Cardiogenic shock

Cardiogenic shock is a life-threatening condition which occurs when the heart cannot pump enough blood to meet the body’s needs. It typically happens after a heart attack but can also occur due to other reasons including childbirth and inflammation of the heart muscle. It can also occur due to worsening heart failure.

When cardiogenic shock occurs, the blood pressure falls, signifying the heart’s inability to adequately pump blood and provide oxygen to vital organs. Cardiogenic shock can quickly progress to multi-organ failure and death.

Not every heart attack results in cardiogenic shock but, for those instances when it occurs, emergency treatment to improve the flow of blood and oxygen is essential.

There are various stages of cardiogenic shock. Each stage requires tailored treatments from from a team of multidisciplinary experts. These treatments may include temporary pumps that support blood flow to vital organs allowing the heart to rest and potentially recover.

Our service

The Barts Health cardiogenic shock program based on ward 6a at Barts Heart Centre provides 24/7 access to a team of experts including heart muscle specialists and specialist medical and nursing in our cardiac intensive care unit. We provide the most advanced diagnostics, monitoring and therapies, including pumps that can temporarily support the function of the heart.

Most patients with cardiogenic shock require intensive care admission to provide support for their heart, lungs and kidneys. Despite intensive care only around half of patients survive. We work closely with the regional heart transplant centres to support patients who may need a heart transplant to fully recover.

Refer a patient

For clinicians

We accept referrals from all hospitals within our catchment of North and East London and Essex, but would be happy to offer support for cases from a wider geographical area on case-by-case basis:

Other cardiology specialty referral contact numbers

These services can be contacted 24/7:

  • Interventional cardiology: 07833 237 316
  • Electrophysiology: 07810 878 450
  • Heart Failure: 07825 976 924

Our team

Service lead: Dr Alastair Proudfoot (cardiac intensive care)

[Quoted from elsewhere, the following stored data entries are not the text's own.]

(** *** C9 *)

Lemma absent_target_is_regenerated_witness :
  files Demo.fresh !! "/repo/environment.py-3.9.yml" = None ∧
  set_python "/repo/environment.py-3.9.yml" "3.9" Demo.fresh
    = regenerate "/repo/environment.py-3.9.yml" "3.9" Demo.fresh ∧
  files Demo.fresh !! HERE_join "/repo/environment.py-3.9-linux-64.lock" = None ∧
  freeze "/repo/environment.yml" "/repo/environment.py-3.9-linux-64.lock" "linux-64" Demo.fresh
    = refreeze "/repo/environment.yml" "/repo/environment.py-3.9-linux-64.lock" "linux-64"
        Demo.fresh.
Proof.
  destruct (absent_target_is_regenerated
              "/repo/environment.py-3.9.yml" "3.9" "/repo/environment.yml"
              "/repo/environment.py-3.9-linux-64.lock" "linux-64" Demo.fresh)
    as [Hset Hfreeze].
  split; [evaluate|]. split; [exact (proj1 (Hset ltac:(evaluate)))|].
  split; [evaluate|]. exact (proj1 (Hfreeze ltac:(evaluate))).
Defined.

(** C9 as stated fails: with no dependency on python in the manifest,
    [set_python] raises and the target that did not exist is not created. *)
Lemma absent_target_is_not_created :
  files Demo.without_python !! "/repo/environment.py-3.9.yml" = None ∧
  fst (set_python "/repo/environment.py-3.9.yml" "3.9" Demo.without_python)
    = Raise ValueError ∧
  files (snd (set_python "/repo/environment.py-3.9.yml" "3.9" Demo.without_python))
    !! "/repo/environment.py-3.9.yml" = None.
Proof. split; [evaluate|]. split; evaluate. Qed.

(** *** C10 *)

Lemma copy_for_default_python_only_witness :
  fst (main ["3.7"] Demo.fresh) = Return tt ∧
  copies (trace (snd (main ["3.7"] Demo.fresh))) =
    [("/repo/environment.py-3.7-linux-64.lock", "/repo/environment-linux-64.lock");
     ("/repo/environment.py-3.7-linux-aarch64.lock", "/repo/environment-linux-aarch64.lock")] ∧
  fst (iteration "3.7" "linux-64" Demo.fresh) = Return tt ∧
  (∃ formatted target content,
     format (HERE_join "environment.py-{py}.yml") "py" "3.7" = Return formatted ∧
     format (splitext0 (HERE_join "environment.yml") +:+ "-{platform}.lock")
       "platform" "linux-64" = Return target ∧
     let frozen_file := Path (splitext0 (Path formatted) +:+ ("-" +:+ "linux-64" +:+ ".lock")) in
     copies (trace (snd (iteration "3.7" "linux-64" Demo.fresh)))
       = copies (trace Demo.fresh) ++ [(frozen_file, target)] ∧
     files (snd (iteration "3.7" "linux-64" Demo.fresh)) !! frozen_file = Some content ∧
     files (snd (iteration "3.7" "linux-64" Demo.fresh)) !! target = Some content) ∧
  "3.9" ≠ "3.7" ∧
  copies (trace (snd (iteration "3.9" "linux-64" Demo.fresh))) = copies (trace Demo.fresh) ∧
  copies (trace (snd (main ["3.9"; "3.8"] Demo.fresh))) = copies (trace Demo.fresh).
Proof.
  assert (fst (main ["3.7"] Demo.fresh) = Return tt) as Hrun by evaluate.
  assert (fst (iteration "3.7" "linux-64" Demo.fresh) = Return tt) as Hr by evaluate.
  assert ("3.9" ≠ "3.7") as Hne by done.
  destruct (copy_for_default_python_only "3.7" "linux-64" ["3.7"] Demo.fresh)
    as [[_ Hdefault] [(made & Hcopies & _ & Hall) _]].
  destruct (copy_for_default_python_only "3.9" "linux-64" ["3.9"; "3.8"] Demo.fresh)
    as [[Hother _] [_ Hnone]].
  split; [exact Hrun|]. split.
  { rewrite Hcopies, (Hall Hrun). reflexivity. }
  split; [exact Hr|]. split; [exact (Hdefault eq_refl Hr)|].
  split; [exact Hne|]. split; [exact (Hother Hne)|].
  apply Hnone; [done|]. intros Hin. vm_compute in Hin.
  apply list_elem_of_In in Hin. simpl in Hin.
  destruct Hin as [Heq|[Heq|[]]]; discriminate Heq.
Defined.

  • Heart failure lead: Dr Martin Thomas
  • Interventional cardiology lead: Dr Ajay Jain
  • Surgical-lead: Professor Wael Awad
  • ECMO lead: Dr Sachin Shah
  • Nursing lead: Clare Mellis
  • Research Fellow: Dr Marie Buckel

Email the service

Our research

We have an active programme of both clinical and translational research led by consultant in critical care medicine Dr Alastair Proudfoot.

We contribute to national and international registries with opportunities for access to hypothesis driven research within these registries.

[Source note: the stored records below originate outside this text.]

(** * Verification of the [structure] management command of dj-app-structure

    Source: [src/app_structure/management/commands/structure.py].

    The command runs sequential filesystem I/O.  It is modelled as follows.

    - A path string [s] is represented by its pieces [s.split('/')]
      ([path := list string]); the pieces determine the string, e.g.
      [""] is the empty string, [["";""]] is ["/"], [["";"a";""]] is ["/a/"].
    - The filesystem is a finite map from resolved absolute locations
      (lists of names below the root) to entries; the root [[]] is always a
      directory.
    - The process' working directory is the location [cwd].
    - Python's [os.path.join], [os.path.split], [os.path.exists],
      [os.remove], [os.mkdir], [os.makedirs] and [open(_, "w")] are written
      out over this model (no symbolic links, no permission errors).
    - The command runs in a state and exception monad: the state is the
      filesystem together with the messages written to [self.stdout]; an
      uncaught [OSError] stops the run and keeps the state reached so far. *)

From stdpp Require Import base gmap strings list.
From Stdlib Require Import String Ascii.

Local Open Scope string_scope.
Local Open Scope list_scope.

(** ** Paths and the filesystem *)

Definition path := list string.

Inductive entry : Type :=
| Dir
| File (contents : string).

Global Instance entry_eq_dec : EqDecision entry.
Proof. solve_decision. Defined.

Abbreviation fs := (gmap (list string) entry).

Inductive errno : Type := ENOENT | ENOTDIR | EEXIST | EISDIR.

(** [self.style.ERROR], [WARNING] and [SUCCESS] messages. *)
Inductive msg : Type :=
| ERROR (text : string)
| WARNING (text : string)
| SUCCESS (text : string).

(** [s.split('/')] *)
Fixpoint split_slash (s : string) (cur : string) : list string :=
  match s with
  | EmptyString => [cur]
  | String c rest =>
      if Ascii.eqb c "/"%char then cur :: split_slash rest ""
      else split_slash rest (cur ++ String c EmptyString)%string
  end.

Definition split_path (s : string) : path := split_slash s "".

(** ['/'.join(pieces)]: the string a path denotes, as printed in messages. *)
Definition render (p : path) : string := String.concat "/" p.

Definition lastp (p : path) : string := List.last p "".

(** [posixpath.join(a, b)]: [b] replaces [a] when it starts with ['/'];
    otherwise the two are concatenated, with a ['/'] in between unless
    [a] is empty or already ends with ['/']. *)
Definition is_abs (p : path) : bool :=
  match p with
  | EmptyString :: _ :: _ => true
  | _ => false
  end.

Definition posix_join (a b : path) : path :=
  if is_abs b then b
  else if String.eqb (lastp a) "" then removelast a ++ b
  else a ++ b.

(** [os.path.join(a, *p)] *)
Definition posix_join_many (a : path) (bs : list path) : path :=
  fold_left posix_join bs a.

(** [s.rstrip('/')] on pieces: drop trailing empty pieces. *)
Fixpoint drop_empties (l : list string) : list string :=
  match l with
  | EmptyString :: r => drop_empties r
  | _ => l
  end.

Definition strip_trailing (p : path) : path := rev (drop_empties (rev p)).

(** [posixpath.split(p)] *)
Definition posix_split (p : path) : path * string :=
  let t := lastp p in
  let r := removelast p in
  let h := match r with
           | [] => [""]
           | _ => if forallb (String.eqb "") r then r ++ [""] else strip_trailing r
           end in
  (h, t).

Definition nonempty_path (p : path) : bool :=
  match p with
  | [EmptyString] | [] => false
  | _ => true
  end.

(** Entries and directories; the root always exists as a directory. *)
Definition entry_at (m : fs) (c : list string) : option entry :=
  match c with
  | [] => Some Dir
  | _ => m !! c
  end.

Definition is_dir (m : fs) (c : list string) : bool :=
  match entry_at m c with
  | Some Dir => true
  | _ => false
  end.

Barts Heart Centre is the host site for the GolDilOCS study, a collaboration between Barts Health, Queen Mary University of London (QMUL) and Oxford University, which is investigating genomic determinants of outcome in cardiogenic shock.

For research enquiries please contact Dr Alastair Proudfoot.

Registries and your data

What is a registry?

A registry record information about the health status and the treatments they receive. Clinical data registries typically focus on patients who share a common reason for needing healthcare. 

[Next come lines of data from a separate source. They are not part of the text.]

Lemma fold_left_invariant_in {X Y} (P : X -> Prop) (f : X -> Y -> X) (l : list Y) (x : X) :
  (forall x y, y ∈ l -> P x -> P (f x y)) -> P x -> P (fold_left f l x).
Proof.
  revert x. induction l as [|y l IH]; intros x Hf Hx; [done |]. cbn [fold_left].
  apply IH.
  - intros x' y' Hy'. apply Hf. by apply list_elem_of_further.
  - apply Hf; [apply list_elem_of_here | done].
Qed.

Lemma pushImg_pushed (l : list jsstring) (i : img) :
  pushImg l i = l
  \/ exists s, pushImg l i = l ++ [s] /\ picture_source i = Some s
               /\ startsWith (js "http") s = true /\ (s ∉ l)
               /\ str_includes (js "spacer.gif") s = false.
Proof.
  unfold pushImg. fold (picture_source i).
  destruct (picture_source i) as [s|]; [| by left].
  destruct (present (Some s)); cbn [andb]; [| by left].
  destruct (startsWith (js "http") s) eqn:Hh; cbn [andb]; [| by left].
  destruct (existsb (str_eqb s) l) eqn:He; cbn [negb andb]; [by left |].
  destruct (str_includes _ s) eqn:Hsp; cbn [negb]; [by left |].
  right. exists s. eauto 6 using existsb_str_eqb.
Qed.

Lemma pushImg_length (l : list jsstring) (els : list img) :
  length (fold_left pushImg els l) <= length l + length els.
Proof.
  revert l. induction els as [|i els IH]; intros l; cbn [fold_left length]; [lia |].
  specialize (IH (pushImg l i)).
  destruct (pushImg_pushed l i) as [Heq | (s & Heq & _)]; rewrite Heq in *;
    [| rewrite length_app in IH; cbn [length] in IH]; lia.
Qed.

Lemma gather_length (p : page) (k : nat) (sels : list string) (l : list jsstring) :
  Forall (fun sel => length (locator p sel) <= k) sels ->
  length l <= 11 + k ->
  length (fold_left (gatherSelector p) sels l) <= 11 + k.
Proof.
  intros Hk. revert l. induction Hk as [|sel sels Hsel Hsels IH]; intros l Hl; [done |].
  cbn [fold_left]. apply IH. unfold gatherSelector.
  destruct (12 <=? length l) eqn:Hc; [done |]. apply Nat.leb_gt in Hc.
  pose proof (pushImg_length l (locator p sel)). lia.
Qed.

(** X16. Where the pictures come from.  No picture is listed twice,
    and every listed picture is either the content of the page's og:image
    tag, taken as it is, or the [rel], [data-src], [data-original] or
    [src] attribute (the first that is set) of an element matched by one
    of the gallery selectors, which then begins with "http" and does not
    hold "spacer.gif". *)
Theorem images_sources (p : page) :
  NoDup (images p)
  /\ forall s, s ∈ images p -> ogImage p = Some s \/ from_gallery p s.
Proof.
  split; [apply images_NoDup |].
  unfold images.
  apply (fold_left_invariant_in
           (fun l => forall s, s ∈ l -> ogImage p = Some s \/ from_gallery p s)).
  - intros l sel Hsel Hl. unfold gatherSelector. destruct (12 <=? length l); [done |].
    apply fold_left_invariant_in; [| done].
    intros l' i Hi Hl'.
    destruct (pushImg_pushed l' i) as [-> | (s & -> & Hsrc & Hh & _ & Hsp)]; [done |].
    intros s' [Hs' | ->%list_elem_of_singleton]%elem_of_app; [by apply Hl' |].
    right. by exists sel, i.
  - destruct (ogImage p) as [[|c o]|]; cbn [present default from_option id];
      try (intros s Hs; by apply elem_of_nil in Hs).
    intros s ->%list_elem_of_singleton. by left.
Qed.

(** X17. How far the list of pictures can grow.  The limit of twelve
    is looked at before each gallery selector only: when no selector
    matches more than [k] elements the list has at most [11 + k] entries,
    so the limit of twelve holds on a page whose selectors match one
    element each. *)
Theorem images_at_most (p : page) (k : nat) :
  Forall (fun sel => length (locator p sel) <= k) gallerySelectors ->
  length (images p) <= 11 + k.
Proof.
  intros Hk. unfold images. apply gather_length; [done |].
  destruct (present (ogImage p)); cbn [length]; lia.
Qed.

Lemma images_at_most_witness :
  Forall (fun sel => length (locator relativeOgPage sel) <= 1) gallerySelectors
  /\ length (images relativeOgPage) <= 12.
Proof.
  assert (Forall (fun sel => length (locator relativeOgPage sel) <= 1) gallerySelectors) as H
    by (repeat constructor).
  split; [exact H |]. exact (images_at_most relativeOgPage 1 H).
Defined.

End Pictures.

Section YearBounds.
Import Js Regex Scraper Rules.

Lemma num_min_cases (a b : number) : num_min a b = a \/ num_min a b = b.
Proof.
  destruct a as [|x], b as [|y]; cbn; auto. destruct (Qle_bool x y); auto.
Qed.

Lemma min_of_mem (y : number) (ys : list number) : min_of y ys ∈ y :: ys.
Proof.
  unfold min_of. revert y. induction ys as [|a ys IH]; intros y; [apply list_elem_of_here |].
  cbn [fold_left]. specialize (IH (num_min y a)).
  apply elem_of_cons in IH as [-> | IH].
  - destruct (num_min_cases y a) as [-> | ->];
      [apply list_elem_of_here | apply list_elem_of_further, list_elem_of_here].
  - by do 2 apply list_elem_of_further.
Qed.

Lemma parseInt_cases (s : jsstring) :
  parseInt s = NaN \/ exists z, (0 <= z)%Z /\ parseInt s = num_of_Z z.
Proof.
  unfold parseInt. destruct (Nat.eqb _ 0); [by left |]. right.
  eexists. split; [| reflexivity]. apply digits_value_nonneg, take_while_forallb.
Qed.

Lemma relative_age_digits (s age : jsstring) :
  relative_age s = Some age -> age <> [] /\ forallb is_digit age = true.
Proof.
  induction s as [|c s IH]; [done |]. cbn [relative_age].
  destruct (c =? 31689)%N; [| exact IH].
  destruct (take_while is_digit s) as [|d ds] eqn:Ht; [exact IH |].
  destruct (drop_while is_digit s) as [|n r]; [exact IH |].
  destruct (n =? c_nen)%N; [| exact IH].
  intros [= <-]. split; [done |]. rewrite <- Ht. apply take_while_forallb.
Qed.

(** X18. A year that is not labelled never lies in the future.  When
    the body text has none of the labels 築年月, 竣工, 建築 followed on its
    line by four digits, the construction year that the generic heuristic
    leaves, if any, is a whole number not above the current year. *)
Theorem yearBuilt_not_in_future (bodyText : jsstring) (thisYear : Z) (y : number) :
  search re_specificYear bodyText = None ->
  yearBuilt bodyText thisYear = Some y ->
  exists z, y = num_of_Z z /\ (z <= thisYear)%Z.
Proof.
  intros Hno. rewrite yearBuilt_scan. unfold year_rule.
  pose proof (search_specificYear bodyText 0) as Hl. unfold search in Hno. rewrite Hno in Hl.
  destruct (labelled_year bodyText); [discriminate |]. clear Hl Hno.
  destruct (List.filter _ _) as [|v vs] eqn:Hf.
  - destruct (relative_age bodyText) as [age|] eqn:Hage; [| done].
    apply relative_age_digits in Hage as [Hne Hd]. intros [= <-].
    rewrite parseInt_digits by done. exists (thisYear - digits_value age)%Z. split.
    + unfold num_sub, num_of_Z, inject_Z, Qminus, Qplus, Qopp. cbn [Qnum Qden].
      do 2 f_equal. lia.
    + pose proof (digits_value_nonneg age Hd). lia.
  - intros [= <-]. pose proof (min_of_mem v vs) as Hin. rewrite <- Hf in Hin.
    apply list_elem_of_In, filter_In in Hin as [Hin Hr].
    apply in_map_iff in Hin as (t & Ht & _). rewrite <- Ht in *.
    destruct (parseInt_cases t) as [Hn | (z & _ & Hz)]; rewrite ?Hn, ?Hz in *; [done |].
    exists z. split; [done |]. unfold in_range in Hr. apply andb_prop in Hr as [_ Hr].
    cbn in Hr. apply Qle_bool_iff in Hr. by rewrite Zle_Qle.
Qed.

Lemma yearBuilt_not_in_future_witness :
  exists z, num_of_Z 2011 = num_of_Z z /\ (z <= 2026)%Z.
Proof.
  apply (yearBuilt_not_in_future (js "築15年のマンション、2030年に修繕予定") 2026 (num_of_Z 2011)).
  - vm_compute. reflexivity.
  - vm_compute. reflexivity.
Defined.

End YearBounds.

Section Fees.
Import Js Regex Scraper Rules.

Lemma amount_not_en (c : N) : is_amount c = true -> (c_en =? c)%N = false.
Proof.
  unfold is_amount, is_digit, c_en. intros H. apply N.eqb_neq. intros <-.
  vm_compute in H. discriminate.
Qed.

Lemma run_amount_here (s : jsstring) (c : gmap nat jsstring) :
  (fun st => caps st !! 1)
    <$> run (Seq (Group 1 (plus (Chr is_amount))) (lit (js "円")))
          {| rest := s; caps := c |} Some
  = Some <$> amount_here s.
Proof.
  unfold plus, amount_here. rewrite run_Seq, run_Group, run_Seq, run_Chr.
  destruct s as [|x s]; [reflexivity |]. cbn [take_while drop_while].
  destruct (is_amount x) eqn:Hx; [| reflexivity].
  rewrite star_greedy_max.
  2:{ intros y s' Hy. cbn [rest caps]. rewrite run_lit. change (js "円") with [c_en].
      cbn [startsWith]. by rewrite (amount_not_en y Hy). }
  cbn [rest caps]. rewrite run_lit. change (js "円") with [c_en].
  destruct (drop_while is_amount s) as [|e r] eqn:Hd; [reflexivity |].
  cbn [startsWith]. rewrite andb_true_r, N.eqb_sym.
  destruct (e =? c_en)%N; [| reflexivity].
  cbn [fmap option_fmap option_map caps]. rewrite lookup_insert_eq. f_equal.
  rewrite <- Hd, take_cons_while by done. cbn [take_while]. by rewrite Hx.
Qed.

(** The lazy [.*?] in front of the amount finds the first amount of the line. *)
Lemma run_amount_on_line (s : jsstring) (c : gmap nat jsstring) :
  (fun st => caps st !! 1)
    <$> run (Seq (Star false dot) (Seq (Group 1 (plus (Chr is_amount))) (lit (js "円"))))
          {| rest := s; caps := c |} Some
  = Some <$> amount_on_line s.
Proof.
  induction s as [|x s IH]; rewrite run_Seq; unfold dot; rewrite star_chr_unfold.
  - rewrite run_amount_here. reflexivity.
  - cbn [amount_on_line]. pose proof (run_amount_here (x :: s) c) as Hh.
    destruct (amount_here (x :: s)) as [a|].
    + destruct (run _ {| rest := x :: s; caps := c |} Some) as [st|]; [| discriminate].
      by destruct (negb (is_line_terminator x)).
    + destruct (run _ {| rest := x :: s; caps := c |} Some) as [st|]; [discriminate |].
      destruct (is_line_terminator x); cbn [negb]; [reflexivity |].
      cbn [or_try]. rewrite run_Seq in IH. exact IH.
Qed.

How do registries help patients?

There are several registries that record details about patients who suffer from cardiogenic shock. Registries are used to provide information and evidence to:

  • help doctors choose the best equipment for patients
    help understand which patients benefit the treatments and monitoring we provide
    help reduce the complications
    give regular feedback to hospitals, doctors and manufacturers about their performance

What information is collected? 

We send details about patients’:

  • medical condition(s)
  • treatments and monitoring and which equipment was used
  • procedures that were performed whilst in hospital
  • length of stay in intensive care and in hospital  
  • complications that occurred whilst in hospital 

We also send details of the patients’ age, dates of birth and gender.

We do not send the patients’ names, addresses, postcodes or NHS numbers. 

Is the information safe? 

We currently collect data in a local registry at Barts Health. We also share data with registries in Europe and North America. All information is stored securely and anonymously on secure servers. This means it is very difficult to identify individuals. The use of patient data to support registries has been approved by the Caldicott Guardian at Barts Health NHS Trust. They are the person who is responsible for ensuring that all patient data are safe.

What information does the registry provide for patients?

The registries do not give out specific information to patients or members of the public. It is designed to help healthcare professionals learn more about patients with severe heart or lung failure requiring intensive care.

Who can use the data in the registry?

Data in the registry can be used for medical research. The purpose of this research is to improve our understanding about patients with cardiogenic shock. All requests to use the data must be approved by the relevant registry committee. The committee checks that the requests have ethical approval and that the data will remain safe. Any data shared will be the minimum amount possible and anonymised. They will not know which hospital submitted the information.